Lines after the one containing "match get d k with Some _" are to be omitted; print exactly each line from the start of the records up to and including it.

======== Entries supplied

(** * Construction material calculator (app.py): model and properties

    A shallow embedding of the calculation core of [app.py]:
    the two module-level tables, [calculate_materials], [calculate_cost],
    [get_ai_suggestions] and the body of the [if calculate_btn:] block.

    Numbers.  Python evaluates the arithmetic on binary64 floats (and on
    ints for the rates and the slider value).  The main model is the exact
    one: every number is a rational ([Q]), a literal such as [0.15] is the
    decimal it denotes, and [*], [+], [/] are exact.  Equalities between
    numbers are therefore stated with [==] ([Qeq]).  Where the rounding of
    binary64 changes what happens (a product that underflows to zero, two
    areas that give one quantity), module [Binary64] has the same functions
    on binary64 numbers and the runs are evaluated there.

    Dictionaries.  A Python [dict] keeps insertion order and has unique
    keys; it is modelled as an association list that [Dict.set] updates in
    place or extends at the end.

    Effects.  The functions read the module-level tables and may raise; they
    are written in a small state-and-exception monad [Py] over the store of
    module globals.  Module [Shared] has them once more over a store of
    objects with references and in-place update, to say what a call leaves
    behind. *)

From Stdlib Require Import List String Ascii Bool ZArith QArith Qround Qabs Lia Lqa.
From Stdlib Require Floats.
Import ListNotations.

Open Scope string_scope.
Open Scope Q_scope.

(** ** Python dictionaries *)

Module Dict.

Definition t (V : Type) : Type := list (string * V).

Definition empty {V : Type} : t V := [].

(** [d.get(k)] / [d[k]] / [k in d] *)
Fixpoint get {V : Type} (d : t V) (k : string) : option V :=
  match d with
  | [] => None
  | (k', v) :: rest => if String.eqb k' k then Some v else get rest k
  end.

Definition contains {V : Type} (d : t V) (k : string) : bool :=
  match get d k with Some _ => true | None => false end.

(** [d.get(k, default)] *)
Definition get_default {V : Type} (d : t V) (k : string) (default : V) : V :=
  match get d k with Some v => v | None => default end.

(** [d[k] = v]: an existing key keeps its position, a new key goes last. *)
Fixpoint set {V : Type} (d : t V) (k : string) (v : V) : t V :=
  match d with
  | [] => [(k, v)]
  | (k', v') :: rest =>
      if String.eqb k' k then (k', v) :: rest else (k', v') :: set rest k v
  end.

(** [d.items()], [d.keys()], in insertion order *)
Definition items {V : Type} (d : t V) : list (string * V) := d.
Definition keys {V : Type} (d : t V) : list string := map fst d.

(** [{k: f(v) for k, v in d.items()}] *)
Definition comprehension {V W : Type} (f : string -> V -> W) (d : t V) : t W :=
  fold_left (fun acc kv => set acc (fst kv) (f (fst kv) (snd kv))) (items d) empty.

Definition values {V : Type} (d : t V) : list V := map snd d.

(** [d] without the key [k]. *)
Definition remove {V : Type} (d : t V) (k : string) : t V :=
  filter (fun kv => negb (String.eqb (fst kv) k)) d.

(** A well-formed dictionary has no repeated key. *)
Definition wf {V : Type} (d : t V) : Prop := NoDup (keys d).

(** The entries [(k, w)] with [h k v = Some w], in the order of [d]: what a
    loop over [d.items()] that assigns [acc[k] = w] builds from the empty
    dictionary. *)
Fixpoint map_filter {V W : Type} (h : string -> V -> option W) (d : t V)
  : t W :=
  match d with
  | [] => []
  | (k, v) :: rest =>
      match h k v with
      | Some w => (k, w) :: map_filter h rest
      | None => map_filter h rest
      end
  end.

End Dict.

(** ** Numbers *)

(** Round half to even, to an integer. *)
Definition round_half_even (x : Q) : Z :=
  let f := Qfloor x in
  match Qcompare (x - inject_Z f) (1 # 2) with
  | Lt => f
  | Gt => (f + 1)%Z
  | Eq => if Z.even f then f else (f + 1)%Z
  end.

(** [round(x, ndigits)] for [ndigits >= 0]. *)
Definition round (x : Q) (ndigits : nat) : Q :=
  let scale := inject_Z (10 ^ Z.of_nat ndigits) in
  inject_Z (round_half_even (x * scale)) / scale.

(** ** Exceptions and the store of module globals *)

(** [Exception detail] stands for any exception of class [Exception] other
    than [ZeroDivisionError]; [detail] is what [str(e)] returns. *)
Inductive exn : Type :=
| ZeroDivisionError
| Exception (detail : string).

Definition str (e : exn) : string :=
  match e with
  | ZeroDivisionError => "division by zero"
  | Exception detail => detail
  end.

Inductive outcome (A : Type) : Type :=
| Return (a : A)
| Raise (e : exn).
Arguments Return {A} a.
Arguments Raise {A} e.

(** An entry of [MATERIAL_RATES]: [{"rate": ..., "unit": ...}]. *)
Record RateEntry : Type := mkRate { rate : Q; unit : string }.

(** An entry of the cost breakdown:
    [{"quantity": ..., "rate": ..., "unit": ..., "cost": ...}]. *)
Record CostEntry : Type := mkCost {
  ce_quantity : Q;
  ce_rate : Q;
  ce_unit : string;
  ce_cost : Q
}.

Record Globals : Type := mkGlobals {
  MATERIAL_RATES : Dict.t RateEntry;
  CONSTRUCTION_COEFFICIENTS : Dict.t (Dict.t Q)
}.

(** The tables as the module initialises them. *)
Definition module_globals : Globals := {|
  MATERIAL_RATES := [
    ("cement", mkRate 400 "per bag");
    ("steel", mkRate 65000 "per MT");
    ("bricks", mkRate 7000 "per 1000 nos");
    ("sand", mkRate 1500 "per cum");
    ("aggregate_20mm", mkRate 1200 "per cum");
    ("aggregate_10mm", mkRate 1300 "per cum")
  ];
  CONSTRUCTION_COEFFICIENTS := [
    ("RCC Slab (4 inch)", [
       ("cement", 4.5);
       ("steel", 0.08);
       ("sand", 0.25);
       ("aggregate_20mm", 0.5)
     ]);
    ("Brick Wall (9 inch)", [
       ("cement", 3.0);
       ("bricks", 1350);
       ("sand", 0.35)
     ]);
    ("Plaster (12mm)", [
       ("cement", 1.5);
       ("sand", 0.15)
     ]);
    ("Flooring (IPS)", [
       ("cement", 2.0);
       ("sand", 0.18);
       ("aggregate_10mm", 0.15)
     ])
  ]
|}.

(** ** The monad of Python computations *)

Definition Py (A : Type) : Type := Globals -> outcome A * Globals.

Definition ret {A : Type} (a : A) : Py A := fun g => (Return a, g).

Definition bind {A B : Type} (m : Py A) (k : A -> Py B) : Py B :=
  fun g =>
    match m g with
    | (Return a, g') => k a g'
    | (Raise e, g') => (Raise e, g')
    end.

Definition raise {A : Type} (e : exn) : Py A := fun g => (Raise e, g).

(** Reading a module-level name. *)
Definition global {A : Type} (name : Globals -> A) : Py A :=
  fun g => (Return (name g), g).

(** [try: body  except Exception as e: handler(e)] *)
Definition try_except {A : Type} (body : Py A) (handler : exn -> Py A) : Py A :=
  fun g =>
    match body g with
    | (Return a, g') => (Return a, g')
    | (Raise e, g') => handler e g'
    end.

Declare Scope py_scope.
Delimit Scope py_scope with py.
Notation "x <- m ;; k" := (bind m (fun x => k))
  (at level 100, m at next level, right associativity) : py_scope.
Notation "' p <- m ;; k" := (bind m (fun x => match x with p => k end))
  (at level 100, p pattern, m at next level, right associativity) : py_scope.
Open Scope py_scope.

(** [a / b] with a divisor that may be zero.  The divisor is an exact
    rational here; a binary64 product of two positive factors can be 0.0,
    see [Binary64.truediv]. *)
Definition truediv (a b : Q) : Py Q :=
  if Qeq_bool b 0 then raise ZeroDivisionError else ret (a / b).

(** ** The calculation functions *)

(** [calculate_materials(length, width, construction_type)], in exact
    arithmetic; [Binary64.calculate_materials] is the same function on
    binary64 numbers. *)
Definition calculate_materials (length width : Q) (construction_type : string)
  : Py (Dict.t Q * Q) :=
  let area := length * width in
  let area_in_100sqft := area / 100 in
  let materials := Dict.empty in
  table <- global CONSTRUCTION_COEFFICIENTS ;;
  let coefficients := Dict.get_default table construction_type Dict.empty in
  let materials :=
    fold_left
      (fun materials '(material, quantity_per_100sqft) =>
         Dict.set materials material (quantity_per_100sqft * area_in_100sqft))
      (Dict.items coefficients) materials in
  ret (materials, area).

(** [for x in xs: body], threading the variables the body assigns. *)
Fixpoint for_each {A S : Type} (xs : list A) (body : S -> A -> Py S) (s : S)
  : Py S :=
  match xs with
  | [] => ret s
  | x :: rest => s' <- body s x ;; for_each rest body s'
  end.

(** [calculate_cost(materials)] *)
Definition calculate_cost (materials : Dict.t Q) : Py (Dict.t CostEntry * Q) :=
  let cost_breakdown := Dict.empty in
  let total_cost := 0 in
  for_each (Dict.items materials)
    (fun '(cost_breakdown, total_cost) '(material, quantity) =>
       rates <- global MATERIAL_RATES ;;
       match Dict.get rates material with
       | Some entry =>
           let rate := rate entry in
           let cost := quantity * rate in
           ret (Dict.set cost_breakdown material
                  {| ce_quantity := round quantity 2;
                     ce_rate := rate;
                     ce_unit := unit entry;
                     ce_cost := round cost 2 |},
                total_cost + cost)
       | None => ret (cost_breakdown, total_cost)
       end)
    (cost_breakdown, total_cost).

(** The values the [if calculate_btn:] block binds before it displays them. *)
Record Estimate : Type := mkEstimate {
  area : Q;
  cost_breakdown : Dict.t CostEntry;
  material_cost : Q;
  labor_cost : Q;
  total_cost : Q
}.

(** The estimate together with [total_cost/area], the cost per sqft of the
    summary and of the report. *)
Record EstimateResult : Type := mkResult {
  estimate_of : Estimate;
  cost_per_sqft : Q
}.

(** The first two statements of the block: the materials with the wastage
    factor applied, and the area. *)
Definition adjusted_materials (length width : Q) (construction_type : string)
    (wastage_factor : Z) : Py (Dict.t Q * Q) :=
  '(materials, area) <- calculate_materials length width construction_type ;;
  let materials :=
    Dict.comprehension
      (fun k v => v * (1 + inject_Z wastage_factor / 100)) materials in
  ret (materials, area).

================

Output -
(** * Construction material calculator (app.py): model and properties

    A shallow embedding of the calculation core of [app.py]:
    the two module-level tables, [calculate_materials], [calculate_cost],
    [get_ai_suggestions] and the body of the [if calculate_btn:] block.

    Numbers.  Python evaluates the arithmetic on binary64 floats (and on
    ints for the rates and the slider value).  The main model is the exact
    one: every number is a rational ([Q]), a literal such as [0.15] is the
    decimal it denotes, and [*], [+], [/] are exact.  Equalities between
    numbers are therefore stated with [==] ([Qeq]).  Where the rounding of
    binary64 changes what happens (a product that underflows to zero, two
    areas that give one quantity), module [Binary64] has the same functions
    on binary64 numbers and the runs are evaluated there.

    Dictionaries.  A Python [dict] keeps insertion order and has unique
    keys; it is modelled as an association list that [Dict.set] updates in
    place or extends at the end.

    Effects.  The functions read the module-level tables and may raise; they
    are written in a small state-and-exception monad [Py] over the store of
    module globals.  Module [Shared] has them once more over a store of
    objects with references and in-place update, to say what a call leaves
    behind. *)

From Stdlib Require Import List String Ascii Bool ZArith QArith Qround Qabs Lia Lqa.
From Stdlib Require Floats.
Import ListNotations.

Open Scope string_scope.
Open Scope Q_scope.

(** ** Python dictionaries *)

Module Dict.

Definition t (V : Type) : Type := list (string * V).

Definition empty {V : Type} : t V := [].

(** [d.get(k)] / [d[k]] / [k in d] *)
Fixpoint get {V : Type} (d : t V) (k : string) : option V :=
  match d with
  | [] => None
  | (k', v) :: rest => if String.eqb k' k then Some v else get rest k
  end.

Definition contains {V : Type} (d : t V) (k : string) : bool :=
  match get d k with Some _ => true | None => false end.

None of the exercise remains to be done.